Miasto było wtłoczone w wąwóz, prowadził doń most, rzucony na rzece Misa. W owej epoce Sinigaglia była jakby olbrzymim rynkiem, nawpół wschodnim; tu kupcy włoscy zamieniali swe towary na produkty ormiańskie, tureckie, greckie, perskie, słowiańskie, czarnogórskie i albańskie.
Ale w owym dniu najludniesze nawet ulice były puste, wszędzie znać było ślady rabunku; potłuczone okna, wyrwane zawiasy, porozrzucane towary znaczyły ślady zwycięzcy. Tlały jeszcze podpalone budynki, a nad bramami pałacu na żelaznych obręczach wisieli straceńcy.

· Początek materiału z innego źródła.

Lemma iter_bytes_to_string_at_ok (n : nat) (l : loc) (s : state) :
  nested_within (heap s) n l ->
  exists s', iter_bytes_to_string_at n (VDict l) s = (Ok (VDict l), s')
             /\ gentle l s s'
             /\ settled (heap s') n l.
Proof.
  revert l s. induction n as [|n IH]; intros l s Hn.
  all: rewrite iter_bytes_to_string_at_unfold; cbn [is_dict].
  all: pose proof Hn as (d & Hl & Hd).
  all: rewrite (bind_ok _ _ _ _ _ (keys_ok _ _ _ Hl)).
  all: match goal with
       | |- context [nested_call ?m] =>
         edestruct (for_each_item_step m (nested_call m) l) with (s := s)
           as (s' & Hrun & Hg & Hs); [| exact Hn | |]
       end.
  all: try (intros l' s0 H0; cbn in H0; try tauto;
            destruct (IH l' s0 H0) as (s1 & Hrun1 & Hg1 & Hs1);
            exists s1; cbn [nested_call];
            rewrite (bind_ok _ _ _ _ _ Hrun1); done).
  all: try (intros k Hk; apply keys_elem in Hk; eauto).
  all: exists s'; rewrite (bind_ok _ _ _ _ _ Hrun).
  all: split; [done|]; split; [done|].
  all: pose proof Hg as (_ & He & _).
  all: destruct (evolves_lookup _ _ _ _ He Hl) as (d' & Hl' & Hdd').
  all: exists d'; (split; [done|]); intros k v Hk.
  all: assert (k ∈ (map_to_list d).*1) as Hin
      by (apply keys_elem; destruct (Hdd' k) as [E|E]; rewrite Hk in E;
          destruct (d !! k); done).
  all: destruct (Hs k Hin) as (d0 & v0 & Hl0 & Hk0 & Hv0).
  all: assert (d0 = d') as -> by congruence.
  all: assert (v0 = v) as -> by congruence.
  all: exact Hv0.
Qed.

Lemma settled_reachable (h : gmap loc (gmap string value)) (n : nat)
    (l x : loc) :
  settled h n l -> reachable h l x -> exists m, settled h m x.
Proof.
  intros Hs Hr. revert n Hs.
  induction Hr as [l|l l1 l2 d k Hl Hk _ IH]; intros n Hs; [eauto|].
  destruct n; destruct Hs as (d0 & Hl0 & Hd0);
    assert (d0 = d) as -> by congruence; specialize (Hd0 k _ Hk);
    cbn in Hd0; [tauto | eauto].
Qed.

(** After the call, every mapping reachable from [l] holds the converted
    values of what it held, and every other object is as it was. *)
Lemma iter_bytes_to_string_at_exact (n : nat) (l : loc) (s : state) :
  nested_within (heap s) n l ->
  exists s', iter_bytes_to_string_at n (VDict l) s = (Ok (VDict l), s')
    /\ packet s' = packet s
    /\ (forall x d, reachable (heap s) l x -> heap s !! x = Some d ->
          heap s' !! x = Some (conv <$> d))
    /\ (forall x, ~ reachable (heap s) l x -> heap s' !! x = heap s !! x).
Proof.
  intros Hn.
  destruct (iter_bytes_to_string_at_ok n l s Hn) as (s' & Hrun & Hg & Hs).
  destruct Hg as (Hp & He & Hf).
  exists s'. split; [done|]. split; [done|]. split; [|done].
  intros x d Hr Hx.
  destruct (evolves_lookup _ _ _ _ He Hx) as (d' & Hx' & Hdd').
  rewrite Hx'. f_equal. apply map_eq. intros k. rewrite lookup_fmap.
  apply (reachable_evolves _ _ _ _ He) in Hr.
  destruct (settled_reachable _ _ _ _ Hs Hr) as (m & Hm).
  pose proof (settled_fixed _ _ _ _ Hm Hx') as Hfix.
  destruct (Hdd' k) as [E|E]; [|done].
  rewrite E. destruct (d !! k) as [v|] eqn:Ek; [|done]. cbn. f_equal.
  symmetry. apply (Hfix k). congruence.
Qed.

(** C10 (as amended).  [iter_bytes_to_string] does not raise on a value
    that is not a mapping, nor on a mapping whose nesting fits the
    interpreter's stack (which a mapping nested in itself does not; on
    deeper nesting the call raises [RecursionError]): the call returns
    the very value it was given, a reference to the same object.  The
    mapping and every mapping nested in it are changed in place: each
    holds, under the same keys, [conv] of what it held, that is the
    decoded text where [bytes.decode] returns and the unchanged value
    where [bytes.decode] raises.  The packet and every other object stay
    as they were. *)
Theorem iter_bytes_to_string_never_raises (hash : value) (s : state) :
  (forall l, hash = VDict l ->
             nested_within (heap s) (recursion_limit py) l) ->
  exists s', iter_bytes_to_string hash s = (Ok hash, s')
    /\ packet s' = packet s
    /\ (forall l x d, hash = VDict l -> reachable (heap s) l x ->
          heap s !! x = Some d -> heap s' !! x = Some (conv <$> d))
    /\ (forall x, (forall l, hash = VDict l -> ~ reachable (heap s) l x) ->
          heap s' !! x = heap s !! x).
Proof.
  intros Hn. unfold iter_bytes_to_string.
  destruct (is_dict hash) eqn:Hd.
  - destruct hash as [| | | | |l]; try discriminate.
    destruct (iter_bytes_to_string_at_exact _ l s (Hn l eq_refl))
      as (s' & Hrun & Hp & Hr & Hf).
    exists s'. split; [done|]. split; [done|]. split.
    + intros l0 x d [= <-]. apply Hr.
    + intros x Hx. apply Hf. by apply Hx.
  - exists s. rewrite iter_bytes_to_string_at_unfold, Hd.
    split; [done|]. split; [done|]. split; [|done].
    intros l x d ->. discriminate.
Qed.

Lemma state_eq (s s' : state) :
  packet s' = packet s -> heap s' = heap s -> s' = s.
Proof. destruct s, s'; cbn; congruence. Qed.

Lemma flat_reachable (h : gmap loc (gmap string value)) (l x : loc)
    (d : gmap string value) :
  h !! l = Some d -> flat d -> reachable h l x -> x = l.
Proof.
  intros Hl Hd Hr. destruct Hr as [|l l1 l2 d0 k Hl0 Hk _]; [done|].
  assert (d0 = d) as -> by congruence. by apply Hd in Hk.
Qed.

Lemma iter_bytes_to_string_flat (l : loc) (d : gmap string value) (s : state) :
  heap s !! l = Some d -> flat d ->
  iter_bytes_to_string (VDict l) s
  = (Ok (VDict l), set_heap (<[l := conv <$> d]> (heap s)) s).
Proof.
  intros Hl Hd. unfold iter_bytes_to_string.
  destruct (iter_bytes_to_string_at_exact (recursion_limit py) l s)
    as (s' & Hrun & Hp & Hr & Hf).
  { destruct (recursion_limit py); exists d; (split; [done|]);
      intros k l' Hk; by apply Hd in Hk. }
  rewrite Hrun. f_equal. apply state_eq; [done|]. cbn [heap set_heap].
  apply map_eq. intros x. destruct (decide (l = x)) as [<-|Hne].
  - rewrite lookup_insert_eq. apply Hr; [constructor | done].
  - rewrite lookup_insert_ne by done. apply Hf. intros Hx.
    apply (flat_reachable _ _ _ _ Hl Hd) in Hx. done.
Qed.
(** * datastore.core: serializers, the serializer shim, and keys

    A shallow embedding of [datastore/core/serialize.py] together with the
    parts of [datastore/core/key.py], [datastore/core/basic.py] and
    [datastore/core/query.py] that the serializer shim and the key tests
    rely on.

    Layout: values and exceptions, the serializer protocol and [Stack],
    generators, keys, the datastore interface and
    [SerializerShimDatastore]; then the lemmas and theorems about them. *)

From stdpp Require Import base option list strings gmap.
From Stdlib Require Import ZArith Lia Ascii.

Set Warnings "-register-all".

(* ===================================================================== *)
(** ** Python values                                                      *)
(* ===================================================================== *)

(** The values that travel through a datastore.  [PNone] is Python's
    [None], which the datastore API uses for "no value".  A dict is kept
    as the list of its items in key order, so that equal dicts are equal
    lists; dict keys are strings, as in the values of the test-suite
    ([{'value': i}]) and in the constructor's self-test. *)
Inductive pyval : Type :=
  | PNone
  | PInt (z : Z)
  | PStr (s : string)
  | PList (l : list pyval)
  | PDict (d : list (string * pyval)).

(** [value is None] / [value is not None]. *)
Definition is_None (value : pyval) : bool :=
  match value with PNone => true | _ => false end.

(** Python's [==] on these values (structural). *)
Fixpoint py_eq (x y : pyval) {struct x} : bool :=
  match x, y with
  | PNone, PNone => true
  | PInt a, PInt b => Z.eqb a b
  | PStr a, PStr b => String.eqb a b
  | PList a, PList b =>
      (fix go (a b : list pyval) {struct a} : bool :=
         match a, b with
         | [], [] => true
         | x :: a', y :: b' => py_eq x y && go a' b'
         | _, _ => false
         end) a b
  | PDict a, PDict b =>
      (fix go (a b : list (string * pyval)) {struct a} : bool :=
         match a, b with
         | [], [] => true
         | (k, x) :: a', (k', y) :: b' => String.eqb k k' && py_eq x y && go a' b'
         | _, _ => false
         end) a b
  | _, _ => false
  end.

W świetle pochodni, na rynku przed ratuszem Leonard ujrzał Cezara w otoczeniu zbrojnych hufców. Kazał sobie przyprowadzić żołnierzy, którzy dopuścili się rabunku; imć Agapito odczytywał im wyrok; prowadzono ich zaraz na szubienicę.
W chwili, gdy artysta szukał oczyma znajomych dworzan, aby ich zapytać: co się stało, wśród tłumu zobaczył florenckiego sekretarza.
— Słyszeliście, mistrzu? — zagadnął go Niccolo.
— Nie, nie wiem i rad jestem, że was spotykam.
— Jakto! nie doszło jeszcze do waszych uszu, że stała się rzecz niesłychana, wiekopomna. Cezar zemścił się na swoich wrogach. Aresztowano spiskowców. Oliveretto, Orsini i Vitelli oczekują wyroku śmierci.
Oto, jak się rzeczy miały:
Przybywszy rano do obozu nad rzeką Metanre, Cezar wyprawił naprzód dwustu jeźdźców, następnie piechotę, wreszcie podążył sam z resztą jazdy. Dotarłszy do bram Sinigaglia, gdzie droga skręca na lewo i bieży wzdłuż rzeki Misa, ustawił jazdę w dwa szeregi, jeden zwrócił plecami do rzeki, drugi do pola, zostawiając pomiędzy niemi przejście dla piechoty, która, nie zatrzymując się, przeszła po moście i wtargnęła do miasta.